In the various OCSP clients we have, the option of whether to include
nonce or not in the request message is left to local policy (i.e. the
administrator can configure whether or not nonce is included in the
request message). 
 
If the administrator decides nonces are necessary (to prevent replays)
then he/she will select these and our OCSP clients will include these in
the requests.  Now if an OCSP response is received back without a nonce
it will be rejected by our OCSP clients.
 
On the other hand, if the administrator feels nonces are not required
(to allow for cached responses) then he/she will not select to include
one in outgoing responses. 
 
The situation "we would like to have nonces in OCSP requests as default,
but if the server legitimately doesn't support nonces we are happy to
forgo nonces or we will generate a fresh request without a nonce" is not
that common in my opinion.  If such a case does exist, local policy will
probably be also happy to choose to not include a nonce in the OCSP
request message in the first place.
 
Regards,
Liaquat
 
Ascertia Limited, Orchard Building, Royal Holloway, Egham, Surrey, TW20
OEX
tel: +44(0)1784 497 321, fax: +44(0)1784 497301, mobile: +44 (0)7776
308766
website: www.ascertia.com
 
 
-----Original Message-----
From: owner-ietf-pkix@xxxxxxxxxxxx [mailto:owner-ietf-pkix@xxxxxxxxxxxx]
On Behalf Of Ryan M. Hurst
Sent: 05 December 2003 01:41
To: Florian Oelmaier; David Engberg; ietf-pkix@xxxxxxx
Subject: RE: DISCUSS: MUST reject in OCSPv1
 
 
I am concerned with the idea of making any change to the standard that
"changes the 5 year old protocol".
 
This is particularly true since I don't see anyone on the list saying
this NonceUnsupported is needed, just that they would accept it.
 
I still think what is done with the nonce is a matter of local (client)

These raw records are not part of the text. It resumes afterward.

(** C7, as the code has it.  [acquireLocks] requests the locks one at a
    time in the order in which the resources are declared: when it returns,
    the locks it holds are those of the declared resources, acquired in
    that order; when a request is refused, the resources declared before it
    have been acquired in that order and none after it was requested. *)
Theorem acquireLocks_declared_order resources w :
  match acquireLocks resources w with
  | (Return locks, w') =>
      map resource_id locks = resources ∧
      steps w' = steps w ++ map Acquired resources
  | (Throw e, w') =>
      ∃ granted r rest,
        resources = granted ++ r :: rest ∧
        steps w' = steps w ++ map Acquired granted ++ [Refused r]
  end.
Proof.
  unfold CollaborationManager.acquireLocks.
  destruct (acquireLocks_from [] resources w) as [[locks|e] w'] eqn:Hrun.
  - by apply acquireLocks_from_returns in Hrun as (-> & Hsteps & _).
  - by apply acquireLocks_from_throws in Hrun.
Qed.

End Props.

(** *** At concrete inputs *)

Import Examples.

(** The three paths of the [try] block on which the locks are released:
    the execution throws, the completion event cannot be published, and
    everything goes well. *)
Example coordinateOperation_execution_fails :
  coordinateOperation () string ticking quiet_bus run_fails "instance-1"
    "evt_1" "evt_2" op_b_a idle
  = (Throw (Error.new "execution failed"),
     {| lock_table := [];
        steps := [Acquired "b"; Acquired "a";
                  Published "operation_started"; Executed;
                  Released "b"; Released "a"];
        ext := tt;
        clock_reads := 7 |}).
Proof. reflexivity. Qed.

Example coordinateOperation_publish_fails :
  coordinateOperation () string ticking bus_down_at_completion run_ok
    "instance-1" "evt_1" "evt_2" op_b_a idle
  = (Throw (Error.new "bus unavailable"),
     {| lock_table := [];
        steps := [Acquired "b"; Acquired "a";
                  Published "operation_started"; Executed;
                  Published "operation_completed";
                  Released "b"; Released "a"];
        ext := tt;
        clock_reads := 8 |}).
Proof. reflexivity. Qed.

Example coordinateOperation_completes :
  coordinateOperation () string ticking quiet_bus run_ok "instance-1"
    "evt_1" "evt_2" op_b_a idle
  = (Return "done",
     {| lock_table := [];
        steps := [Acquired "b"; Acquired "a";
                  Published "operation_started"; Executed;
                  Published "operation_completed";
                  Released "b"; Released "a"];
        ext := tt;
        clock_reads := 8 |}).
Proof. reflexivity. Qed.

(** C5, where the code fails it.  The coordinator is asked for [a] and [b]
    while [instance-2] holds [b]: [a] is granted, [b] is refused, and
    [acquireLocks] throws before the [try] block is entered, so that the
    [finally] does not run: [coordinateOperation] throws the refusal, the
    lease on [a] stays in the lock table until it expires, and no lock has
    been released. *)
Theorem coordinateOperation_leaks_granted_lock :
  coordinateOperation () string ticking quiet_bus run_ok "instance-1"
    "evt_1" "evt_2" op_a_b b_held_elsewhere
  = (Throw lock_conflict_error,
     {| lock_table :=
          [lock_request "instance-1" 1000 1001 "a"; lease_of_instance_2];
        steps := [Acquired "a"; Refused "b"];
        ext := tt;
        clock_reads := 6 |}) ∧
  acquired_resources [Acquired "a"; Refused "b"] = ["a"] ∧
  released_resources [Acquired "a"; Refused "b"] = [] ∧
  ¬ releases_what_it_acquired b_held_elsewhere
      (coordinateOperation () string ticking quiet_bus run_ok "instance-1"
         "evt_1" "evt_2" op_a_b b_held_elsewhere).2.
Proof.
  split; [reflexivity|]. split; [reflexivity|]. split; [reflexivity|].
  intros (run & Hrun & Hperm). simpl in Hrun. subst run.
  by apply Permutation_nil_cons in Hperm.
Qed.

(** Inside the [finally]: the execution has outlasted the lease on [b],
    which [instance-2] now holds.  The release of [b] fails, its error
    replaces the result of the operation, and the release of [a] is not
    attempted. *)
Example coordinateOperation_release_fails :
  coordinateOperation () string slow_run quiet_bus run_outlasts_lease
    "instance-1" "evt_1" "evt_2" op_b_a idle
  = (Throw not_holder_error,
     {| lock_table :=
          [later_lease_of_instance_2;
           lock_request "instance-1" 1003 1004 "a"];
        steps := [Acquired "b"; Acquired "a";
                  Published "operation_started"; Executed;
                  Published "operation_completed";
                  ReleaseFailed "b"];
        ext := tt;
        clock_reads := 8 |}).
Proof. reflexivity. Qed.

(** C7, as worded: declared as [b, a], the resources are locked as [b, a],
    which is not the lexicographic order. *)
Lemma acquireLocks_not_lexicographic :
  (∃ locks w',
     acquireLocks () ticking "instance-1" ["b"; "a"] idle
       = (Return locks, w') ∧
     acquired_resources (steps () w') = ["b"; "a"]) ∧
  ¬ lexicographic ["b"; "a"] ∧
  ¬ acquires_in_lexicographic_order (Ext := ()) ticking "instance-1".
Proof.
  assert (¬ lexicographic ["b"; "a"]) as Hnot.
  { intros Hs. apply Sorted_inv in Hs as [_ Hhd].
    apply HdRel_inv in Hhd. discriminate Hhd. }
  split; [|split; [exact Hnot|]].
  - eexists _, _. split; reflexivity.
  - intros Hclaim.
    destruct (Hclaim ["b"; "a"] idle _ _ eq_refl) as (acquired & Heq & Hs).
    simpl in Heq. by subst acquired.
Qed.

End CollaborationProps.

(** ** Checkpoints: the structured clone and the object heap *)

Module CheckpointProps.
Import Heap HeapSpec EnhancedErrorHandler.

(** *** Copies are stable *)

Lemma rename_mono mem mem' v :
  mem ⊆ mem' → covered mem v →
  rename mem' v = rename mem v ∧ covered mem' v.
Proof.
  intros Hsub Hcov. destruct v as [p|l]; [done|]. simpl in *.
  destruct Hcov as [l' Hl]. rewrite Hl.
  by rewrite (lookup_weaken _ _ _ _ Hl Hsub).
Qed.

Lemma rename_fields_mono mem mem' fs :
  mem ⊆ mem' → Forall (λ kv, covered mem kv.2) fs →
  map (rename_field mem') fs = map (rename_field mem) fs ∧
  Forall (λ kv, covered mem' kv.2) fs.
Proof.
  intros Hsub. induction 1 as [|[k v] fs Hv _ [IHm IHc]]; [done|].
  destruct (rename_mono mem mem' v Hsub Hv) as [Hr Hc]. simpl in *.
  split; [|by constructor].
  unfold rename_field at 1 3. simpl. by rewrite Hr, IHm.
Qed.

Lemma copied_mono src mem h mem' h' l l' :
  copied src mem h l l' → mem ⊆ mem' → h' !! l' = h !! l' →
  copied src mem' h' l l'.
Proof.
  intros (fs & Hsrc & Hcopy & Hcov) Hsub Hsame. exists fs.
  destruct (rename_fields_mono mem mem' fs Hsub Hcov) as [Hm Hc].
  split; [done|]. split; [|done]. by rewrite Hsame, Hm.
Qed.

Lemma append_field_lookup target k v h pre :
  h !! target = Some (CObject pre) →
  append_field target k v h = <[target := CObject (pre ++ [(k, v)])]> h.
Proof. intros Ht. unfold append_field. by rewrite Ht. Qed.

policy, and that if replay protection is desired responses not
containing the requested nonce MUST be rejected.
 
But since I appear to be odd man out on this, I would rather see us fall
back to Russ's original recommendation of MUST reject than break a 5
year old standard. 
 
Ryan
-----Original Message-----
From: owner-ietf-pkix@xxxxxxxxxxxx [mailto:owner-ietf-pkix@xxxxxxxxxxxx]
On Behalf Of Florian Oelmaier
Sent: Thursday, December 04, 2003 1:47 AM
To: David Engberg; ietf-pkix@xxxxxxx
Subject: RE: DISCUSS: MUST reject in OCSPv1
 
 
 
> I like the elegance of Russ and Florian's ideas for securely
signalling 
> that a server doesn't support nonces by using a special value for the 
> nonce in replies.  This seems like the "right" place to put this
message 
> to the client.
 
Just for the record: I think you are referring to our server-generated
nonces when you talk about "Florian's idea". And while Russel is
signalling "NonceUnsupported" with a special nonce-value, we are
singalling "NonceSupported" with the inclusion of a nonce into every
request (mirrored from the request or server-generated). Thus we are not
subject to the attack you mention, as this does not need any additional
code in any existing client.
 
Russ proposal is a change in the protocol. Thus we need to update all
the clients and servers out there. Seeing that the proposed change is
needed and recognizing it as a good solution, I would accept this.